On Tuesday, Payment card details from customers of more than 300 U.S. restaurants have been stolen in two web-skimming campaigns targeting three online ordering platforms.

Web-skimmers, or Magecart malware, are usually JavaScript code that collects credit card data when online shoppers type it on the checkout page.

According to Bleeping Computer, Recently, Recorded Future’s threat detection tools identified two Magecart campaigns injecting malicious code into the online ordering portals of MenuDrive, Harbortouch, and InTouchPOS.

As a result, 50,000 credit cards were robbed and have already been put for sale on various marketplaces on the dark web.

On January 18, 2022, the first campaign began and it struck 80 restaurants using MenuDrive and 74 that used the Harbortouch platform.

Many of these restaurants were small local establishments across the U.S. using the platform as a cost-efficient alternative to outsourcing the online ordering process.

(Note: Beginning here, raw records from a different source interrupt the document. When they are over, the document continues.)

(* ===== verification/BlockDevice.v ===== *)
(** * graphus-io: block devices

    [src/crates/graphus-io/src/block.rs] and [mem.rs]. The trait [BlockDevice] is a class;
    [DeviceSpec] states what its clients rely on: of a device without an injected fault,
    reads return the last write of a page, growth appends zero pages and a sync makes
    what is read durable. [MemBlockDevice], the device of the simulation tests, keeps the
    durable pages apart from the cached writes, with its fault plan and its seeded
    corruption; without faults it meets the laws. *)

From stdpp Require Import options.
From S2P Require Import Prelude Core Bytes WalRecord PageFormat.

(** ** The trait *)
Inductive PageReadOutcome := PRead | PTorn.

Class BlockDevice (D : Type) := {
  read_page : PageId → D → Outcome bytes;
  read_page_classified : PageId → D → Outcome (PageReadOutcome * bytes);
  write_page : PageId → bytes → St D unit;
  write_pages : PageId → list bytes → St D unit;
  sync_data : St D unit;
  sync_all : St D unit;
  page_count : D → N;
  extend : N → St D unit;
}.

(** The provided methods. *)
Definition default_read_page_classified {D} (read_page : PageId → D → Outcome bytes) (p : PageId) (d : D) :
    Outcome (PageReadOutcome * bytes) :=
  match read_page p d with
  | Ok buf => Ok (PRead, buf)
  | Err e => Err e
  | Panic m => Panic m
  end.

Fixpoint default_write_pages_from {D} (write_page : PageId → bytes → St D unit) (base i : N) (pages : list bytes) : St D unit :=
  match pages with
  | [] => mret tt
  | b :: pages =>
      match checked_add_u64 base i with
      | Some id => _ ← write_page id b; default_write_pages_from write_page base (i + 1) pages
      | None => throw (Storage "page id overflow in write_pages run")
      end
  end.
Definition default_write_pages {D} (write_page : PageId → bytes → St D unit) (base : PageId) (pages : list bytes) : St D unit :=
  default_write_pages_from write_page base 0 pages.

(** ** The laws of a device without faults *)
Class DeviceSpec (D : Type) `{BlockDevice D} := {
  dev_ok : D → Prop;
  dev_pages : D → list bytes;
  dev_durable : D → list bytes;
  dev_typed d : dev_ok d → Forall is_page (dev_pages d);
  page_count_spec d : dev_ok d → page_count d = N.of_nat (length (dev_pages d));
  page_count_u64 d : dev_ok d → page_count d ≤ u64_max;
  read_spec d p b : dev_ok d → dev_pages d !! N.to_nat p = Some b →
    read_page p d = Ok b ∧ read_page_classified p d = Ok (PRead, b);
  read_beyond d p : dev_ok d → page_count d ≤ p → ∃ e, read_page p d = Err e;
  write_spec d p b : dev_ok d → p < page_count d → is_page b →
    ∃ d', write_page p b d = (Ok tt, d') ∧ dev_ok d' ∧ dev_pages d' = <[N.to_nat p := b]> (dev_pages d);
  extend_spec d n : dev_ok d → page_count d + n ≤ u64_max →
    ∃ d', extend n d = (Ok tt, d') ∧ dev_ok d' ∧ dev_pages d' = dev_pages d ++ replicate (N.to_nat n) zero_page;
  sync_spec d : dev_ok d →
    ∃ d', sync_data d = (Ok tt, d') ∧ sync_all d = (Ok tt, d') ∧ dev_ok d' ∧ dev_pages d' = dev_pages d
      ∧ dev_durable d' = dev_pages d;
}.

(** ** The in-memory device *)

(** [TORN_SECTOR_SIZE] divides the page into two sectors. *)
Definition TORN_SECTOR_SIZE : nat := N.to_nat 4096.

(** [u64::wrapping_add] and [u64::wrapping_mul]. *)
Definition wadd (a b : N) : N := (a + b) mod 2 ^ 64.
Definition wmul (a b : N) : N := (a * b) mod 2 ^ 64.

Module SplitMix64.
Record T := mkT { state : N }.

Definition new (seed : N) : T := mkT seed.

Definition next_u64 (r : T) : N * T :=
  let state := wadd (state r) 0x9E3779B97F4A7C15 in
  let z := state in
  let z := wmul (N.lxor z (N.shiftr z 30)) 0xBF58476D1CE4E5B9 in
  let z := wmul (N.lxor z (N.shiftr z 27)) 0x94D049BB133111EB in
  (N.lxor z (N.shiftr z 31), mkT state).

Definition below (n : N) (r : T) : N * T :=
  if n =? 0 then (0, r) else let '(x, r) := next_u64 r in (x mod n, r).
End SplitMix64.

(** A loop that ends at the first [Some], at most [n] times, with [n] in binary so that
    the bound can be the period of the generator. *)
Fixpoint first_within {S A} (n : positive) (f : S → A + S) (s : S) : A + S :=
  let twice n s := match first_within n f s with inl a => inl a | inr s => first_within n f s end in
  match n with
  | xH => f s
  | xO n => twice n s
  | xI n => match f s with inl a => inl a | inr s => twice n s end
  end.

Fixpoint draw_sectors (n : nat) (r : SplitMix64.T) : list bool * SplitMix64.T :=
  match n with
  | O => ([], r)
  | S n =>
      let '(x, r) := SplitMix64.below 2 r in
      let '(l, r) := draw_sectors n r in (bool_decide (x = 1) :: l, r)
  end.

(** [PAGE_SIZE.div_ceil(TORN_SECTOR_SIZE)]. *)
Definition sectors : nat := (PAGE_SIZE + TORN_SECTOR_SIZE - 1) / TORN_SECTOR_SIZE.

Definition draw_mask (r : SplitMix64.T) : list bool + SplitMix64.T :=
  let '(takes_new, r) := draw_sectors sectors r in
  if existsb id takes_new && existsb negb takes_new then inl takes_new else inr r.

Fixpoint overlay (s : nat) (takes_new : list bool) (new torn : bytes) : bytes :=
  match takes_new with
  | [] => torn
  | t :: ts =>
      let start := (s * TORN_SECTOR_SIZE)%nat in
      let end_ := Nat.min (start + TORN_SECTOR_SIZE) PAGE_SIZE in
      overlay (S s) ts new (if t then copy_at start (take (end_ - start) (drop start new)) torn else torn)
  end.

(** [None] when no draw of a full period of the generator mixes the sectors: the loop of
    the code then repeats itself for ever. *)
Definition sector_torn_image (old new : bytes) (seed : N) : option bytes :=
  if (sectors <=? 1)%nat then
    let half := (PAGE_SIZE / 2)%nat in Some (copy_at half (drop half new) old)
  else
  let rng := SplitMix64.new (N.lxor seed 0x7A6B5C4D3E2F1A0B) in
  match first_within (2 ^ 63)%positive draw_mask rng with
  | inl takes_new => Some (overlay 0 takes_new new old)
  | inr _ => None
  end.

Record FaultPlan := mkPlan {
  seed : N;
  bit_rot : gmap N nat;
  misdirected_read : gmap N N;
  misdirected_write : gmap N N;
  latent_sector_error : list N;
  capacity_pages : option N;
  reorder_sync_persist_percent : option N;
}.

Module Plan.
Definition new (seed : N) : FaultPlan := mkPlan seed ∅ ∅ ∅ [] None None.
Definition with_bit_rot (page : PageId) (flips : nat) (p : FaultPlan) : FaultPlan :=
  mkPlan (seed p) (<[page := Nat.min flips PAGE_SIZE]> (bit_rot p)) (misdirected_read p) (misdirected_write p)
    (latent_sector_error p) (capacity_pages p) (reorder_sync_persist_percent p).
Definition with_misdirected_read (from to : PageId) (p : FaultPlan) : FaultPlan :=
  mkPlan (seed p) (bit_rot p) (<[from := to]> (misdirected_read p)) (misdirected_write p)
    (latent_sector_error p) (capacity_pages p) (reorder_sync_persist_percent p).
Definition with_misdirected_write (from to : PageId) (p : FaultPlan) : FaultPlan :=
  mkPlan (seed p) (bit_rot p) (misdirected_read p) (<[from := to]> (misdirected_write p))
    (latent_sector_error p) (capacity_pages p) (reorder_sync_persist_percent p).
Definition with_latent_sector_error (page : PageId) (p : FaultPlan) : FaultPlan :=
  mkPlan (seed p) (bit_rot p) (misdirected_read p) (misdirected_write p)
    (latent_sector_error p ++ [page]) (capacity_pages p) (reorder_sync_persist_percent p).
Definition with_capacity (n : N) (p : FaultPlan) : FaultPlan :=
  mkPlan (seed p) (bit_rot p) (misdirected_read p) (misdirected_write p)
    (latent_sector_error p) (Some n) (reorder_sync_persist_percent p).
Definition with_write_reordering (persist_percent : N) (p : FaultPlan) : FaultPlan :=
  mkPlan (seed p) (bit_rot p) (misdirected_read p) (misdirected_write p)
    (latent_sector_error p) (capacity_pages p) (Some (N.min persist_percent 100)).
End Plan.

Record MemBlockDevice := mkDevice {
  persisted : list bytes;
  cache : gmap N bytes;
  armed_io_error : bool;
  armed_torn : option (N * nat);
  armed_torn_sectors : option (N * N);
  plan : option FaultPlan;
}.

Module MemDev.

Definition new (pages : N) : MemBlockDevice :=
  mkDevice (replicate (N.to_nat pages) zero_page) ∅ false None None None.

Definition arm_io_error (d : MemBlockDevice) : MemBlockDevice :=
  mkDevice (persisted d) (cache d) true (armed_torn d) (armed_torn_sectors d) (plan d).
Definition arm_torn_write (page : PageId) (prefix : nat) (d : MemBlockDevice) : MemBlockDevice :=
  mkDevice (persisted d) (cache d) (armed_io_error d) (Some (page, Nat.min prefix PAGE_SIZE)) (armed_torn_sectors d) (plan d).
Definition arm_torn_write_sectors (page : PageId) (seed : N) (d : MemBlockDevice) : MemBlockDevice :=
  mkDevice (persisted d) (cache d) (armed_io_error d) (armed_torn d) (Some (page, seed)) (plan d).
Definition arm_fault_plan (p : FaultPlan) (d : MemBlockDevice) : MemBlockDevice :=
  mkDevice (persisted d) (cache d) (armed_io_error d) (armed_torn d) (armed_torn_sectors d) (Some p).

Definition crash (d : MemBlockDevice) : MemBlockDevice :=
  mkDevice (persisted d) ∅ (armed_io_error d) (armed_torn d) (armed_torn_sectors d) (plan d).

Definition dirty_pages (d : MemBlockDevice) : nat := size (cache d).

(** [persisted[idx]] panics out of range; every caller has checked the range. *)
Definition current (d : MemBlockDevice) (idx : N) : bytes :=
  match cache d !! idx with Some b => b | None => default zero_page (persisted d !! N.to_nat idx) end.

Fixpoint rot (flips : nat) (rng : SplitMix64.T) (buf : bytes) : bytes :=
  match flips with
  | O => buf
  | S flips =>
      let '(pos, rng) := SplitMix64.below (N.of_nat PAGE_SIZE) rng in
      let '(m, rng) := SplitMix64.below 255 rng in
      let mask := (m mod 256 + 1) mod 256 in
      rot flips rng (alter (λ b, N.lxor b mask) (N.to_nat pos) buf)
  end.

Definition apply_bit_rot (d : MemBlockDevice) (idx : N) (buf : bytes) : bytes :=
  match plan d with
  | None => buf
  | Some plan =>
      match bit_rot plan !! idx with
      | None => buf
      | Some flips => rot flips (SplitMix64.new (N.lxor (seed plan) (wmul idx 0x100000001B3))) buf
      end
  end.

Definition write_target (d : MemBlockDevice) (idx : N) : N :=
  default idx (plan d ≫= λ p, misdirected_write p !! idx).

Definition count (d : MemBlockDevice) : N := N.of_nat (length (persisted d)).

On both platforms, the web skimmer was inserted into the restaurant’s web pages and its assigned subdomain on the online payment service’s platform.

“The malware deployed for MenuDrive used two scripts, one for snatching the payment card data and another for collecting the cardholder’s name, email address, and phone number, achieved by attaching to the ‘onmousedown’ event and “responding to clicks of multiple buttons during the account creation and checkout process”,” a source as per Bleeping Computer.